*EXERCISE AIM*: Look through the data below for the line with "unfold prev_dead. replace" and the line with "unfold load_rec. cbn", then output those two and all lines in between, exactly as written.

*** SOURCE INFORMATION Section Begins ***

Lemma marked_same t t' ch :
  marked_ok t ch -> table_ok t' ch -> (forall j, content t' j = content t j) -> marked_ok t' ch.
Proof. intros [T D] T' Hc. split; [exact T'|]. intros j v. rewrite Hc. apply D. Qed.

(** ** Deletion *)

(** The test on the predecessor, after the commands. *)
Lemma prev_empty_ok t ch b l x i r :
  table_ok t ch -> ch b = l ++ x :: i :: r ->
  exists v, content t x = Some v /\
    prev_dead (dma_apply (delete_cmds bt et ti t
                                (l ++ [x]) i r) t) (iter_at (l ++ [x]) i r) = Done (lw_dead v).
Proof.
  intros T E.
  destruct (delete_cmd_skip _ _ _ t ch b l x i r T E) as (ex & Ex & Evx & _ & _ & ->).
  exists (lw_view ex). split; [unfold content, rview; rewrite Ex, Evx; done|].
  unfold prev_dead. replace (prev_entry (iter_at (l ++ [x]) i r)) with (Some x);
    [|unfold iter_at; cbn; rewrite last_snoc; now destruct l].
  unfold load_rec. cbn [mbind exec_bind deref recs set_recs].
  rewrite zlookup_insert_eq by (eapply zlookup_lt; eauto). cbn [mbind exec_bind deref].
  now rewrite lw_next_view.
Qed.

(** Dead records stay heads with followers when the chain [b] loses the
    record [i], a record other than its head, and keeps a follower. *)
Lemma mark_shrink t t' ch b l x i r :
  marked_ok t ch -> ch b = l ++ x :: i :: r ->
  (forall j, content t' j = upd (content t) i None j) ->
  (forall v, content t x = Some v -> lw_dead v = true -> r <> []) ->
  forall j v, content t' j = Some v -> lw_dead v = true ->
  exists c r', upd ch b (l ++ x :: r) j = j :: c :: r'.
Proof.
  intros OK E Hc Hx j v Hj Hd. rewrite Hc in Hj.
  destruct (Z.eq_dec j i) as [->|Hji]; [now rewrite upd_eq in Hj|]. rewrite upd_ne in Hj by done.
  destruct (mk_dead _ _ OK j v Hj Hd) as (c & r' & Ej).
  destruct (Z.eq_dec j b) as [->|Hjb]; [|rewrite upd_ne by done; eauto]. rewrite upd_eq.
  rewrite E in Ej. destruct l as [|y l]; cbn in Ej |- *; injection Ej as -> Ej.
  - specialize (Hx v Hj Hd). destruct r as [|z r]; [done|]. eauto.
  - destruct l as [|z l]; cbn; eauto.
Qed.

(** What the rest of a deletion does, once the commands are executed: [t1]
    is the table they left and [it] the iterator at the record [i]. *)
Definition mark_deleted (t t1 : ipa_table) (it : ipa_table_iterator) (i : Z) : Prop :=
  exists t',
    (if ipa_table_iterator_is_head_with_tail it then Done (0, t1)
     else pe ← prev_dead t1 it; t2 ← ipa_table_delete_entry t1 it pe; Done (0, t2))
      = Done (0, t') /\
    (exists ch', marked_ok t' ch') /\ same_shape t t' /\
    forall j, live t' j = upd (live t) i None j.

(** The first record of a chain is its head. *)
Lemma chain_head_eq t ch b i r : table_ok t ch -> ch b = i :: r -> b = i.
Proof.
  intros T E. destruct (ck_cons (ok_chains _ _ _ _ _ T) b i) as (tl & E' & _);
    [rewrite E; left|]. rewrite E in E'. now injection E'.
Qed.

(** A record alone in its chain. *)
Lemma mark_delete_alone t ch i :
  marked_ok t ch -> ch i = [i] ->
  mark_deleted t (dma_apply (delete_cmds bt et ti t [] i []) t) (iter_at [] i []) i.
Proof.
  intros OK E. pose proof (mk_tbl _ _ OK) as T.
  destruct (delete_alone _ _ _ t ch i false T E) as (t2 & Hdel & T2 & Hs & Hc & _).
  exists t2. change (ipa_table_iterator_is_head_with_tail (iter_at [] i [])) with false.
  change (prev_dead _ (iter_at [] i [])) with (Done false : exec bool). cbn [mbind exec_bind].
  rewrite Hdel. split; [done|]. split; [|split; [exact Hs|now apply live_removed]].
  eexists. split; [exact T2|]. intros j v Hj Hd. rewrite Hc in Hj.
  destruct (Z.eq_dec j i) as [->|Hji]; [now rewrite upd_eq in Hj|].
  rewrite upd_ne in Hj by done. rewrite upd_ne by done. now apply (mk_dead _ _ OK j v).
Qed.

*** SOURCE INFORMATION Section Ends ***

*WRITTEN REPLY*:
  unfold prev_dead. replace (prev_entry (iter_at (l ++ [x]) i r)) with (Some x);
    [|unfold iter_at; cbn; rewrite last_snoc; now destruct l].
  unfold load_rec. cbn [mbind exec_bind deref recs set_recs].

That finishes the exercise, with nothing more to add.